Arrays are passed by reference, but what happens if I only pass the value of an array which is not stored in memory?

Question

I have this small program designed with the purpose of sorting all the character in C string in alphabetical order.

#include <stdio.h>
#include <string.h>

void SortLettersInString(char A[]);
int getSizeOfString(char A[]);

int main()
{
    char str[]="sbcdhiksjaghgfhsghjawyeqsadfsazxx";
    //THIS WORKS:
    SortLettersInString(str);

    //THIS CRASHES THE PROGRAM:
    //SortLettersInString("AAACBSVSFSA"); 
    scanf("%d");
    return 0;
}

void SortLettersInString(char A[])
{
    printf("Original string: %s\n",A);
    int sizeOfA = getSizeOfString(A);
    printf("Size of string: %d\n", sizeOfA);
    int i,j;
    for(i=0;i<sizeOfA;i++)
    {
        for(j=0;j<sizeOfA;j++)
        {
            if(A[i]<A[j])
            {
                //INTERCHANGING THE VALUES WITHOUT AUXILIARITY
                A[i]=A[i]^A[j];
                A[j]=A[i]^A[j];
                A[i]=A[i]^A[j];
            }
        }
    }
    //PRINT THE SORTED STRING:
    printf("Sorted string: %s\n", A);
}

int getSizeOfString(char A[])
{
    int i=0;
    while(A[i]!='\0')
    {
        i++;
    }
    return i;
}

My question is this: I know that arrays can be passed only by reference, so in my second call to the function SortLettersInString("AAACBSVSFSA") , I am passing the value of char array to this function, when I try to print the value of that array inside the function it prints it correctly. But why it does that, because there is no memory location reserved for that value. Also when the function reaches the point of interchanging values, it crashes. So what am I missing?

Answer 1

SortLettersInString("AAACBSVSFSA"); 

It is in memory. String literals don't exist in the ether, they are part of your programs' static memory, and you can pass their addresses to functions. It just so happens that this is not memory your program is allowed to modify, and if it attempts to modify it, the behavior of your program is undefined.

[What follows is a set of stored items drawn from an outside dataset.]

(* ===== verification/BackendExec.v ===== *)
(** * BackendExec: client input and job completion keep the invariant

    The operations of the main thread that BackendSystem.v uses as steps: one
    request of a client, the start and the end of a completion, the resumption of
    one client, and freeing a client. *)

From Stdlib Require Import Ascii String ZifyBool.
From stdpp Require Import base tactics option list strings numbers gmap fin_maps.
From S2P Require Import Prelude Util Object Db Server TString Backend BackendWorker BackendInv.

Local Open Scope Z_scope.

Section Exec.
Context `{OtherCommands, CandidateOrder} {W : workerView}.

(** ** One request *)

(** [c] is a client with the given requests left, and the only one that changed. *)
Definition hasInput (c : clientId) (q : list (list bytes)) (s0 s : server) : Prop :=
  others c s0 s ∧ ∃ cl, clients s !! c = Some cl ∧ c_querybuf cl = q.

Lemma hasInput_trans c q s0 s1 s : others c s0 s1 → hasInput c q s1 s → hasInput c q s0 s.
Proof. intros Ho [Ho' ?]. split; [by etrans|done]. Qed.

Lemma others_upd c cl s : others c s (set_clients (<[c := cl]> (clients s)) s).
Proof. intros c' Hne. cbn. by rewrite lookup_insert_ne. Qed.

Lemma if_flagTransaction c s0 s : inframe c s0 s →
  wp noFault (flagTransaction c) (λ _, inframe c s0) s.
Proof.
  intros Hs. unfold flagTransaction. wp_step. apply if_getClient with s0; [done|].
  intros cl _ [_ Hq]. case_match; [by apply if_set_multi|done].
Qed.

Lemma if_resetClient c s0 s : inframe c s0 s → wp noFault (resetClient c) (λ _, inframe c s0) s.
Proof. intros Hs. apply if_updClient; [done|done|]. by intros cl []. Qed.

Lemma inframe_refl lazy h c cl s :
  SrvInv W lazy h s → clients s !! c = Some cl → inframe c s s.
Proof. intros Hs Hc. split; [apply Hs|done|by eexists]. Qed.

Lemma inframe_post lazy h c cl s s' :
  SrvInv W lazy h s → clients s !! c = Some cl → backend_state cl = CLIENT_BACKEND_NORMAL →
  inframe c s s' → SrvInv W lazy h s' ∧ hasInput c (c_querybuf cl) s s'.
Proof.
  intros Hs Hc Hn Hf. split; [by eapply SrvInv_frame; [apply Hf|..]|].
  split; [exact (fr_others c s s' (if_frame _ _ _ Hf))|].
  destruct (fr_client _ _ _ (if_frame _ _ _ Hf) _ Hc) as (cl' & ? & (_&_&?&_)). by exists cl'.
Qed.

Lemma wp_known {A} (m : M server A) Q s : wp noFault m Q s → wp knownFault m Q s.
Proof. by apply wp_fault_mono. Qed.

Lemma wp_known_command {A} (m : M server A) Q s : wp other_fault m Q s → wp knownFault m Q s.
Proof. apply wp_fault_mono. unfold knownFault. tauto. Qed.

(** An error reply: the transaction is flagged or discarded, the client answered. *)
Lemma if_reject c e r s0 s : inframe c s0 s →
  wp noFault (refuse c e ;; addReply c r ;; mret true) (λ _, inframe c s0) s.
Proof.
  intros Hs. wp_step. apply (wp_mono _ _ (λ _, inframe c s0)).
  2:{ destruct e; [done|by apply if_flagTransaction|by apply if_set_multi]. }
  clear s Hs. intros [] s Hs. wp_step. eapply wp_mono; [|by apply if_addReply]. done.
Qed.

(** The end of [processCommand]: park or run. *)
Lemma wp_parkOrCall c cl p h s :
  SrvInv W None h s → clients s !! c = Some cl → backend_state cl = CLIENT_BACKEND_NORMAL →
  runnable p cl →
  wp knownFault (checkNeedToBackendState c ;;
                 cl ← getClient c;
                 (if bool_decide (backend_state cl = CLIENT_BACKEND_NORMAL) then call c else mret tt) ;;
                 mret true)
    (λ _ s', SrvInv W None h s' ∧ hasInput c (c_querybuf cl) s s') s.
Proof.
  intros Hs Hc Hn Hr. wp_step. eapply wp_mono; [|by apply (wp_checkNeed (W:=W) c cl p h)].
  intros [] s1 (Hs1 & Ho1 & cl' & Hc1 & Hcl'). wp_step. eapply wp_getClient; [done|].
  wp_step. case_bool_decide as Hst.
  - assert (cl' = cl) as ->.
    { destruct Hcl' as [?|(m & _ & ->)]; [done|]. by destruct (stateOf_normal m). }
    eapply wp_mono; [|apply wp_known_command, (if_call c s1 p cl); [by eapply inframe_refl|done..]].
    intros [] s' Hf. wp_step. destruct (inframe_post None h c cl s1 s') as [??]; auto.
    eauto using hasInput_trans.
  - wp_steps. split; [done|]. split; [done|]. exists cl'. split; [done|].
    by destruct Hcl' as [->|(m & _ & ->)].
Qed.

Lemma wp_processCommand c cl h s :
  SrvInv W None h s → clients s !! c = Some cl → backend_state cl = CLIENT_BACKEND_NORMAL →
  c_argv cl ≠ [] →
  wp knownFault (processCommand c) (λ _ s', SrvInv W None h s' ∧ hasInput c (c_querybuf cl) s s') s.
Proof.
  intros Hs Hc Hn Hargv. unfold processCommand. wp_step. eapply wp_getClient; [done|].
  wp_step. apply wp_argv_lt; [destruct (c_argv cl); [done|cbn; lia]|]. intros name _.
  assert (inframe c s s) as Hf by by eapply inframe_refl.
  case_match.
  { apply wp_known. wp_step. eapply wp_mono; [|by apply if_addReply]. intros [] s1 Hf1. wp_step.
    eapply wp_mono; [|apply if_updClient; [done|done|by intros ? []]]. intros [] s2 Hf2. wp_step.
    by eapply inframe_post. }
  wp_step. eapply wp_updClient; [done|]. set (cl1 := set_cmd (lookupCommand name) (c_argv cl) cl).
  set (s1 := set_clients _ _).
  assert (SrvInv W None h s1) as Hs1.
  { eapply SrvInv_updNormal; [done..|]. by destruct (swf_clients s (si_wf _ _ _ _ Hs) c cl Hc). }
  assert (clients s1 !! c = Some cl1) as Hc1 by apply lookup_insert_eq.
  assert (others c s s1) as Ho1 by apply others_upd. clearbody s1.
  assert (inframe c s1 s1) as Hf1 by by eapply inframe_refl.
  assert (∀ s', inframe c s1 s' → SrvInv W None h s' ∧ hasInput c (c_querybuf cl) s s') as Hpost.
  { intros s' Hf'. destruct (inframe_post None h c cl1 s1 s') as [??]; eauto using hasInput_trans. }
  destruct (lookupCommand name) as [p|] eqn:Hlk.
  2:{ apply wp_known. eapply wp_mono; [|by apply (if_reject c FlagTransaction)]. auto. }
  destruct (arityOk p _) eqn:Har; cbn.
  2:{ apply wp_known. eapply wp_mono; [|by apply (if_reject c FlagTransaction)]. auto. }
  wp_step. wp_step. destruct (admission s1 cl p) as [[r e]|].
  { apply wp_known. eapply wp_mono; [|by apply (if_reject c e)]. auto. }
  case_match eqn:Hqueue.
  2:{ eapply wp_mono; [|by apply (wp_parkOrCall c cl1 p h)].
      intros ? s' [? ?]. eauto using hasInput_trans. }
  unfold queueMultiCommand. apply wp_known. wp_step. wp_step. eapply wp_getClient; [done|]. wp_step.
  apply (wp_deref _ _ p); [done|].
  eapply wp_mono; [|apply if_set_multi; [done|]].
  - intros [] s2 Hf2. wp_step. eapply wp_mono; [|by apply if_addReply]. intros [] s3 Hf3. wp_step.
    by apply Hpost.
  - apply Forall_app. destruct (swf_clients s (si_wf _ _ _ _ Hs) c cl Hc) as [_ Hq].
    split; [done|]. apply Forall_singleton. split; [|done]. cbn. intros ->.
    by rewrite bool_decide_eq_true_2, andb_false_r in Hqueue.
Qed.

It should be noted, that in C++ the string literal is of the type const char[12] (which is much more const correct), and your program will not compile (so the C++ tag is dubious).

---

The reason this work:

char str[]="sbcdhiksjaghgfhsghjawyeqsadfsazxx";
//THIS WORKS:
SortLettersInString(str);

Is because something entirely different happens here. You define a local array with automatic storage, and you initialize its elements by copying the literal. Modifying your local variable is perfectly fine and well defined, it's not a const variable at all.

Answer 2

 void SortLettersInString(char A[]); 

This is not a reference . References only exist in C++, and there can be no references to arrays of unknown size; the code would look like this if A was a reference:

void SortLettersInString(char (&A)[100])

What you have here instead is a function taking a pointer to a modifiable (ie non- const ) char object. The [] syntax is merely a hint that the object may be the beginning of an entire array of modifiable char objects; it's not otherwise relevant or different from a char* A .

In any case, the function does use the non- const liberty you've granted it to modify the object(s), with code like: A[i]=A[i]^A[j]; .

So far, so good.

 char str[]="sbcdhiksjaghgfhsghjawyeqsadfsazxx"; 

This is like writing int x[] = { 1, 2, 3 }; . You can modify the three elements of the array, but you can of course not modify the numbers one, two and three themselves . The array elements are just modifiable copies of unmodifiable literals.

 //THIS WORKS: SortLettersInString(str); 

A string literal like "sbcdhiksjaghgfhsghjawyeqsadfsazxx" is just like an array of integer literals 1 , 2 and 3 . The literal itself cannot be modified, but the literal can be used to create modifiable copies. Your str[] is an array of modifiable char objects copied from the literal's unmodifiable char objects.

 //THIS CRASHES THE PROGRAM: //SortLettersInString("AAACBSVSFSA"); 

Depending on what language, compiler and compiler settings you use, this shouldn't even compile. If it does, it's undefined behaviour . You pass the unmodifiable literal directly to the function. The function tries to modify something which shouldn't be modified.

Crashing is one possible result of undefined behaviour.

What you are doing here is quite comparable to this:

void changeToTwo(int* x)
{
    *x = 2;
}

int main()
{
  changeToTwo(&1); // will not compile
  int one = 1;
  changeToTwo(&one); // will compile and work fine
}

---

A good practical reason for why it's a bad idea to try and modify string literals is that compilers are allowed to perform an optimisation called string-literal pooling , which allows identical string literals to share the same memory area.

Answer 3

these lines:

//THIS CRASHES THE PROGRAM:
//SortLettersInString("AAACBSVSFSA"); 

crashes the program because the literal is in read-only-memory. Cannot write to read-only-memory so a seg fault event is raised.